_TASK REQUIREMENTS_:
Reply with one number: the count of lines in the data that hold the string "under".

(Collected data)

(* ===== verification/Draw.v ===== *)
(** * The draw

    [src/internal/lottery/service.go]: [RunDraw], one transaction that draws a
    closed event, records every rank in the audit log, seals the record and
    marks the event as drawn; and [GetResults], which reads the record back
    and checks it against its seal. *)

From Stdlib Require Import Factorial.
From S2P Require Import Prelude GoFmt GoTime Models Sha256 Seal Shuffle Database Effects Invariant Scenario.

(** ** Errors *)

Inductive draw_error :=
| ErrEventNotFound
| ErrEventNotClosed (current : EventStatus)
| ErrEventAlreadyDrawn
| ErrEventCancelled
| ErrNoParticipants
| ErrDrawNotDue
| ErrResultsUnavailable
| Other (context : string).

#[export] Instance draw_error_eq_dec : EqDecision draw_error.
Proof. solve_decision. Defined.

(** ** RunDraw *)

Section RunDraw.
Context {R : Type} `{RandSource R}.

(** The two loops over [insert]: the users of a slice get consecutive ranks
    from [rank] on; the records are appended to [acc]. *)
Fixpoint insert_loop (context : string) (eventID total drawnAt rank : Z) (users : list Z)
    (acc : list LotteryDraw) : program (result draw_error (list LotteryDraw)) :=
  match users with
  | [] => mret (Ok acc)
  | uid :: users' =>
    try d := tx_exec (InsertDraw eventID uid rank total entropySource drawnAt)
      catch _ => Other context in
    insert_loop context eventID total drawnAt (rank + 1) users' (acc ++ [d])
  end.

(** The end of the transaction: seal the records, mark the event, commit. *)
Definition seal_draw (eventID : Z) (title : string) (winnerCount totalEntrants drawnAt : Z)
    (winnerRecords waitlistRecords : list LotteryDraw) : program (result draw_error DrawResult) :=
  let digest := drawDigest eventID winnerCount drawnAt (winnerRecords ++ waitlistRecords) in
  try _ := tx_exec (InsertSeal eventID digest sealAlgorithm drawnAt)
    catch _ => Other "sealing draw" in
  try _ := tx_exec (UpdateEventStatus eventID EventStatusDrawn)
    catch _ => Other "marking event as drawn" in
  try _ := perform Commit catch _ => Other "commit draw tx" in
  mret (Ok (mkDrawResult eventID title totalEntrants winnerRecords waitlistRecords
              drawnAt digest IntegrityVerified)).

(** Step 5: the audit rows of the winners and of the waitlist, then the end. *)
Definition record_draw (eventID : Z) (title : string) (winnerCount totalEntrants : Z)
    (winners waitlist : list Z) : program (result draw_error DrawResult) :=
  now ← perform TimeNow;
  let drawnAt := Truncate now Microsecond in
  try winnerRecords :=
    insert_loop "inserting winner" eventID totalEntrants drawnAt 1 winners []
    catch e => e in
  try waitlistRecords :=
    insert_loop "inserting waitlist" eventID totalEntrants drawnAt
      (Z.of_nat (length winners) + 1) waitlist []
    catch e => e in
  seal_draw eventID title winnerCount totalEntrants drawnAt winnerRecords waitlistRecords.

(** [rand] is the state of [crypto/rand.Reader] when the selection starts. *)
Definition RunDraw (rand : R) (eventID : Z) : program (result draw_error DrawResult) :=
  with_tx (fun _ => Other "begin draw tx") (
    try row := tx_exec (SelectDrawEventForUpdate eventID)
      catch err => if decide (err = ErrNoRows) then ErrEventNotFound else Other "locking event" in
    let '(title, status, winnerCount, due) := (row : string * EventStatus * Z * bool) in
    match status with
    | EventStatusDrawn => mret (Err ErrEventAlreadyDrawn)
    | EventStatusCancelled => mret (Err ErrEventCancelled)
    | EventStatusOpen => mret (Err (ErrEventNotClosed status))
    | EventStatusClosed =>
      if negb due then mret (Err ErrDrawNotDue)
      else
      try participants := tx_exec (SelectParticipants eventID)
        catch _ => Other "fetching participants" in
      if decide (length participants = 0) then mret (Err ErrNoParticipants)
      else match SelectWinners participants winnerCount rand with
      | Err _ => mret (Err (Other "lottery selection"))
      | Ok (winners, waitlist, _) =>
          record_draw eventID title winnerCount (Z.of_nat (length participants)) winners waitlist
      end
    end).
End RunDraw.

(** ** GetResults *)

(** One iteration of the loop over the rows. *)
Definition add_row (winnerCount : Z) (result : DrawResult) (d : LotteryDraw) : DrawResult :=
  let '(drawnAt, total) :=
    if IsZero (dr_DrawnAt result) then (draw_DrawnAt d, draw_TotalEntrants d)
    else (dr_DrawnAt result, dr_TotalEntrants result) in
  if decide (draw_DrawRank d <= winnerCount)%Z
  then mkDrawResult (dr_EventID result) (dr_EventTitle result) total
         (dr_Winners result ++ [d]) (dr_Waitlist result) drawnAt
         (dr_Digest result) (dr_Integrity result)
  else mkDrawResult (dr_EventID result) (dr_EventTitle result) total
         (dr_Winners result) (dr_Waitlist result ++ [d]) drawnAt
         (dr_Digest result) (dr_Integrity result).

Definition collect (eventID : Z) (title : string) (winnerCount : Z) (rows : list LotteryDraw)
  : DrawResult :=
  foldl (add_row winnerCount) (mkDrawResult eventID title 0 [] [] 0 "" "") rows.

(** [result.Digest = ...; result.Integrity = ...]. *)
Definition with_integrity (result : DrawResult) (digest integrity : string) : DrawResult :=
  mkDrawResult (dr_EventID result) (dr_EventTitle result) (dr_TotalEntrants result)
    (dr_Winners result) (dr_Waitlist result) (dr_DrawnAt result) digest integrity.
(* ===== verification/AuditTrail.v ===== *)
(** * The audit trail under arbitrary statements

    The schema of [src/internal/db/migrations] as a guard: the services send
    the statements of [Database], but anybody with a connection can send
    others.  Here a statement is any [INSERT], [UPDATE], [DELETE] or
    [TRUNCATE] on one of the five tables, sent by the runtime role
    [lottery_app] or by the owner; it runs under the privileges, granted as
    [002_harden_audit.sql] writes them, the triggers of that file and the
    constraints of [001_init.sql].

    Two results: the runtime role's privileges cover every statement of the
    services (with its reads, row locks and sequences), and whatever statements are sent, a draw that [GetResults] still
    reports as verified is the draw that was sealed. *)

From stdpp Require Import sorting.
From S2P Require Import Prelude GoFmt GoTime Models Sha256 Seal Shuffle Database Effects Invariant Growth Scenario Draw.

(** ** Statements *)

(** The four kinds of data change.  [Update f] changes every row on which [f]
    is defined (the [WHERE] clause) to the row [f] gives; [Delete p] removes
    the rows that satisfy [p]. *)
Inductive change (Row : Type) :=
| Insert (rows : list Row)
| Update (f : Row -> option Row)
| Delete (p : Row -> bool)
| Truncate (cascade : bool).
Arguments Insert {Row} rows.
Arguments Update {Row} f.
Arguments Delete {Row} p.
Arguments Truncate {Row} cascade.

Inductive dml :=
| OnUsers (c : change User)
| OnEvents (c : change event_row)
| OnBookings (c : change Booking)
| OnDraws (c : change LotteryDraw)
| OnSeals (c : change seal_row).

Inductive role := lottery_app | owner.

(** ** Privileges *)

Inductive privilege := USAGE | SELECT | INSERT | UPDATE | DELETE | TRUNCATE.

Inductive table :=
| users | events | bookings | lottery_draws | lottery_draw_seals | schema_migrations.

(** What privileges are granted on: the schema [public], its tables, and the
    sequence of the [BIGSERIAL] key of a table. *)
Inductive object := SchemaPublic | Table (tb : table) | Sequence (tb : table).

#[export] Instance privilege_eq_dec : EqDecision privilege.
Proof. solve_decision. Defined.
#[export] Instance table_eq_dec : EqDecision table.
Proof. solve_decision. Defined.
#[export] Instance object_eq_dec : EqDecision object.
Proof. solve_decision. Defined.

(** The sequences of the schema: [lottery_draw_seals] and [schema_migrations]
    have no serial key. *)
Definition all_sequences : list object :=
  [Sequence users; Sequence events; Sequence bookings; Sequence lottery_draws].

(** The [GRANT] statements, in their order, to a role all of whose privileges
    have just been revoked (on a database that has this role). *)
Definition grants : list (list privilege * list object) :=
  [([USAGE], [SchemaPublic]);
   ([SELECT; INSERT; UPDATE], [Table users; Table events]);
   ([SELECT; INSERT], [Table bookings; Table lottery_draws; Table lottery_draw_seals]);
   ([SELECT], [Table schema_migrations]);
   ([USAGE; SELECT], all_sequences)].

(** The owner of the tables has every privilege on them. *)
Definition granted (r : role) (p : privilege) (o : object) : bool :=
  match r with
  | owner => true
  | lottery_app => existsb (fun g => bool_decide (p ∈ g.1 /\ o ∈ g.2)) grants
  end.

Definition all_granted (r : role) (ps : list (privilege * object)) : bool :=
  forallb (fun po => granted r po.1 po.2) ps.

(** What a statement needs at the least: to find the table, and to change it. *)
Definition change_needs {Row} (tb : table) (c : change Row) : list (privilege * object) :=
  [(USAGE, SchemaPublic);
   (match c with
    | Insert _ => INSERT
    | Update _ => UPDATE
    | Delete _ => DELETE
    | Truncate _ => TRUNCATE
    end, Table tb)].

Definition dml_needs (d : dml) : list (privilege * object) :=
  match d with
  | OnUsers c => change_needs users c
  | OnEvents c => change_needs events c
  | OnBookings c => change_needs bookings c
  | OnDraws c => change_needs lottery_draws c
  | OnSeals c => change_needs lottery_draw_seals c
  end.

_OUTPUT_:
2